Lemma growing_lookup (l : list string) (i j : nat) (x y : string) :
  growing l -> i <= j -> l !! i = Some x -> l !! j = Some y ->
  starts_with y x.
Proof.
  revert i j; induction l as [|a l IH]; intros i j Hg Hij Hi Hj;
    [discriminate|].
  destruct i as [|i], j as [|j]; simpl in *; try lia.
  - inversion Hi; inversion Hj; subst. apply starts_with_refl.
  - inversion Hi; subst. now apply (growing_head l x j).
  - apply (IH i j); auto with lia. now apply growing_tail in Hg.
Qed.

Lemma run_one_growing rejects ev h :
  growing (history h) -> growing (history (run_one rejects ev h)).
Proof.
  unfold history. intros Hg.
  destruct ev as [| | | |[text|]|]; handle_cases; auto;
    try (apply growing_repeat_last);
    first [ exact Hg
          | eapply growing_extend_last; [exact Hg | apply starts_with_app] ].
Qed.

Lemma run_growing rejects evs h :
  growing (history h) -> growing (history (run rejects evs h)).
Proof.
  revert h; induction evs as [|ev evs IH]; intros h Hg; simpl; auto.
  apply IH. now apply run_one_growing.
Qed.

(** X3: in a session, whatever the stream delivers and whatever the network
    rejects, the text of every partial update starts with the text of every
    earlier one, and the buffer starts with all of them: what was once sent
    to the chat message is never taken back or changed. *)
Theorem updates_only_grow (rejects : nat -> bool)
    (evs : list RawMessageStreamEvent) (i j : nat) (earlier later : string) :
  i <= j ->
  history (run rejects evs fresh) !! i = Some earlier ->
  history (run rejects evs fresh) !! j = Some later ->
  starts_with later earlier.
Proof.
  intros Hij Hi Hj.
  apply (growing_lookup (history (run rejects evs fresh)) i j); auto.
  apply run_growing. simpl. exact I.
Qed.

(** Witness for X3: the update of the first delta and the final update. *)
Lemma updates_only_grow_witness : starts_with "Hello" "He".
Proof.
  exact (updates_only_grow never
           (deltas ["He"; "llo"] ++ [message_stop]) 0 1 "He" "Hello"
           ltac:(lia) eq_refl eq_refl).
Defined.

(** ** What the counter counts *)

Lemma run_one_counter rejects ev h :
  chunk_counter (run_one rejects ev h)
  = match ev with
    | content_block_delta (text_delta _) => js_incr (chunk_counter h)
    | _ => chunk_counter h
    end.
Proof. destruct ev as [| | | |[text|]|]; handle_cases; reflexivity. Qed.

(** X4: for any stream, the counter is the number of text deltas handled
    (as long as that is below 2^53) and the buffer is their concatenation
    in order; block starts, block stops, message events and deltas that are
    not text count for nothing. *)
Theorem counter_counts_text_deltas (rejects : nat -> bool)
    (evs : list RawMessageStreamEvent) (h : handler) :
  (chunk_counter h + N.of_nat (length (text_deltas evs)) <= 2 ^ 53)%N ->
  chunk_counter (run rejects evs h)
  = (chunk_counter h + N.of_nat (length (text_deltas evs)))%N
  /\ message_text (run rejects evs h)
     = message_text h +:+ concat_texts (text_deltas evs).
Proof.
  revert h; induction evs as [|ev evs IH]; intros h Hle.
  - simpl. rewrite string_app_empty_r. split; [lia | reflexivity].
  - simpl run.
    specialize (IH (run_one rejects ev h)).
    rewrite run_one_counter, run_one_text in IH.
    destruct ev as [| | | |[text|]|]; cbn [text_deltas text_of] in *;
      rewrite ?string_app_empty_r in IH; try exact (IH Hle).
    cbn [length] in Hle.
    assert (Hi : js_incr (chunk_counter h) = (chunk_counter h + 1)%N).
    { unfold js_incr. destruct (N.ltb_spec (chunk_counter h) (2 ^ 53)); lia. }
    rewrite Hi in IH. destruct IH as [IHc IHt]; [lia|].
    rewrite IHc, IHt. split; [cbn [length]; lia|].
    cbn [concat_texts fold_right]. now rewrite string_app_assoc.
Qed.

(** Witness for X4: two text deltas among six events. *)
Lemma counter_counts_text_deltas_witness :
  chunk_counter
    (run never [message_start; content_block_start;
                content_block_delta (text_delta "Hi");
                content_block_delta other_delta;
                content_block_delta (text_delta "!");
                content_block_stop] fresh) = 2%N.
Proof.
  exact (proj1 (counter_counts_text_deltas never
                  [message_start; content_block_start;
                   content_block_delta (text_delta "Hi");
                   content_block_delta other_delta;
                   content_block_delta (text_delta "!");
                   content_block_stop] fresh
                  ltac:(vm_compute; discriminate))).
Defined.

(** ** Events without a case *)

Lemma calls_made_length (j : list entry) :
  count is_call j = length (calls j).
Proof.
  induction j as [|[ev|c r|e] j IH]; simpl; auto.
Qed.

Lemma run_one_same rejects ev h h' :
  same_session h h' ->
  same_session (run_one rejects ev h) (run_one rejects ev h').
Proof.
  intros (Ht & Hc & Hcalls).
  assert (Hm : count is_call (journal h) = count is_call (journal h'))
    by (now rewrite !calls_made_length, Hcalls).
  unfold same_session.
  destruct ev as [| | | |[text|]|];
    unfold run_one, handle, bind, log, ret, append_text, incr_counter,
      flush_if_due, final_update, await_call, calls_made; simpl;
    rewrite ?Ht, ?Hc, ?Hm;
    repeat match goal with
           | |- context [if ?b then _ else _] => destruct b eqn:?; simpl
           end;
    rewrite ?Hcalls; auto.
Qed.

Lemma run_one_without_case rejects ev h :
  has_case ev = false -> same_session (run_one rejects ev h) h.
Proof.
  unfold same_session.
  destruct ev as [| | | |[text|]|]; try discriminate; intros _;
    handle_cases; auto.
Qed.

Lemma same_session_trans h1 h2 h3 :
  same_session h1 h2 -> same_session h2 h3 -> same_session h1 h3.
Proof.
  unfold same_session. intros (?&?&?) (?&?&?). repeat split; congruence.
Qed.

Lemma run_same rejects evs h h' :
  same_session h h' ->
  same_session (run rejects evs h) (run rejects (List.filter has_case evs) h').
Proof.
  revert h h'; induction evs as [|ev evs IH]; intros h h' Hs; [exact Hs|].
  simpl. destruct (has_case ev) eqn:Hcase; simpl.
  - apply IH. now apply run_one_same.
  - apply IH. eapply same_session_trans; [|exact Hs].
    now apply run_one_without_case.
Qed.

(** X5: the events the [switch] of [handle] has no case for, and the
    deltas that are not text, change nothing: a stream and the same stream
    without them leave the same buffer, the same counter and the same
    network calls with the same outcomes. *)
Theorem events_without_case_change_nothing (rejects : nat -> bool)
    (evs : list RawMessageStreamEvent) (h : handler) :
  message_text (run rejects evs h)
  = message_text (run rejects (List.filter has_case evs) h)
  /\ chunk_counter (run rejects evs h)
     = chunk_counter (run rejects (List.filter has_case evs) h)
  /\ calls (journal (run rejects evs h))
     = calls (journal (run rejects (List.filter has_case evs) h)).
Proof.
  apply run_same. repeat split.
Qed.

(** ** Rejections and the console *)

Lemma run_one_errors rejects ev h :
  errors_logged (run_one rejects ev h) + rejected_calls h
  = errors_logged h + rejected_calls (run_one rejects ev h).
Proof.
  unfold errors_logged, rejected_calls.
  destruct ev as [| | | |[text|]|]; handle_cases; lia.
Qed.

Lemma stop_clears rejects h :
  clears (run_one rejects message_stop h)
  = clears h + (if rejects (calls_made h) then 0 else 1).
Proof.
  unfold clears, calls_made.
  unfold run_one, handle, bind, log, ret, final_update, await_call, calls_made;
    simpl.
  destruct (rejects (count is_call (journal h))); simpl; [lia|].
  destruct (rejects _); simpl; lia.
Qed.

(** X6: over any stream, [run] writes exactly one error to the console for
    every network call that is rejected, and none otherwise: a rejected
    call ends the handling of its event, is logged, and the stream goes
    on.  At [message_stop] the typing indicator is cleared only when the
    final update went through: when that update is rejected the clear
    event is not sent. *)
Theorem one_console_error_per_rejected_call (rejects : nat -> bool)
    (evs : list RawMessageStreamEvent) (h : handler) :
  errors_logged (run rejects evs h) + rejected_calls h
  = errors_logged h + rejected_calls (run rejects evs h)
  /\ clears (run rejects (evs ++ [message_stop]) h)
     = clears (run rejects evs h)
       + (if rejects (calls_made (run rejects evs h)) then 0 else 1).
Proof.
  split.
  - revert h; induction evs as [|ev evs IH]; intros h; simpl; [lia|].
    specialize (IH (run_one rejects ev h)).
    assert (H1 := run_one_errors rejects ev h). lia.
  - rewrite run_app. apply stop_clears.
Qed.

End RelayMore.

(** * More on the routes, the registry and the sweep *)

Module ServerMore.
Import JS Server ServerObservers Scenarios StringFacts ServerFacts.

(** ** The channel id *)

Lemma rev_app_app (acc s t : string) :
  String.rev_app acc s +:+ t = String.rev_app acc (s +:+ t).
Proof.
  revert s; induction acc as [|c acc IH]; intros s; [reflexivity|].
  simpl. now rewrite IH.
Qed.

Lemma split_no_colon (acc s : string) :
  has_colon s = false ->
  split_colon_go acc s = [String.rev_app acc s].
Proof.
  revert acc; induction s as [|c s IH]; intros acc Hs; [reflexivity|].
  simpl in *. apply orb_false_elim in Hs as [Hc Hs].
  rewrite Hc. now rewrite IH.
Qed.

○ ○ ○ ○ ○

**DIRECTIONS FOR THIS TASK:**
After locating the line with "Lemma run_one_growing rejects" above, return that line and every later line through the one with "(as long as", word for word and with nothing else.

**RESPONSE TO THE EXERCISE:**
Lemma run_one_growing rejects ev h :
  growing (history h) -> growing (history (run_one rejects ev h)).
Proof.
  unfold history. intros Hg.
  destruct ev as [| | | |[text|]|]; handle_cases; auto;
    try (apply growing_repeat_last);
    first [ exact Hg
          | eapply growing_extend_last; [exact Hg | apply starts_with_app] ].
Qed.

Lemma run_growing rejects evs h :
  growing (history h) -> growing (history (run rejects evs h)).
Proof.
  revert h; induction evs as [|ev evs IH]; intros h Hg; simpl; auto.
  apply IH. now apply run_one_growing.
Qed.

(** X3: in a session, whatever the stream delivers and whatever the network
    rejects, the text of every partial update starts with the text of every
    earlier one, and the buffer starts with all of them: what was once sent
    to the chat message is never taken back or changed. *)
Theorem updates_only_grow (rejects : nat -> bool)
    (evs : list RawMessageStreamEvent) (i j : nat) (earlier later : string) :
  i <= j ->
  history (run rejects evs fresh) !! i = Some earlier ->
  history (run rejects evs fresh) !! j = Some later ->
  starts_with later earlier.
Proof.
  intros Hij Hi Hj.
  apply (growing_lookup (history (run rejects evs fresh)) i j); auto.
  apply run_growing. simpl. exact I.
Qed.

(** Witness for X3: the update of the first delta and the final update. *)
Lemma updates_only_grow_witness : starts_with "Hello" "He".
Proof.
  exact (updates_only_grow never
           (deltas ["He"; "llo"] ++ [message_stop]) 0 1 "He" "Hello"
           ltac:(lia) eq_refl eq_refl).
Defined.

(** ** What the counter counts *)

Lemma run_one_counter rejects ev h :
  chunk_counter (run_one rejects ev h)
  = match ev with
    | content_block_delta (text_delta _) => js_incr (chunk_counter h)
    | _ => chunk_counter h
    end.
Proof. destruct ev as [| | | |[text|]|]; handle_cases; reflexivity. Qed.

(** X4: for any stream, the counter is the number of text deltas handled
    (as long as that is below 2^53) and the buffer is their concatenation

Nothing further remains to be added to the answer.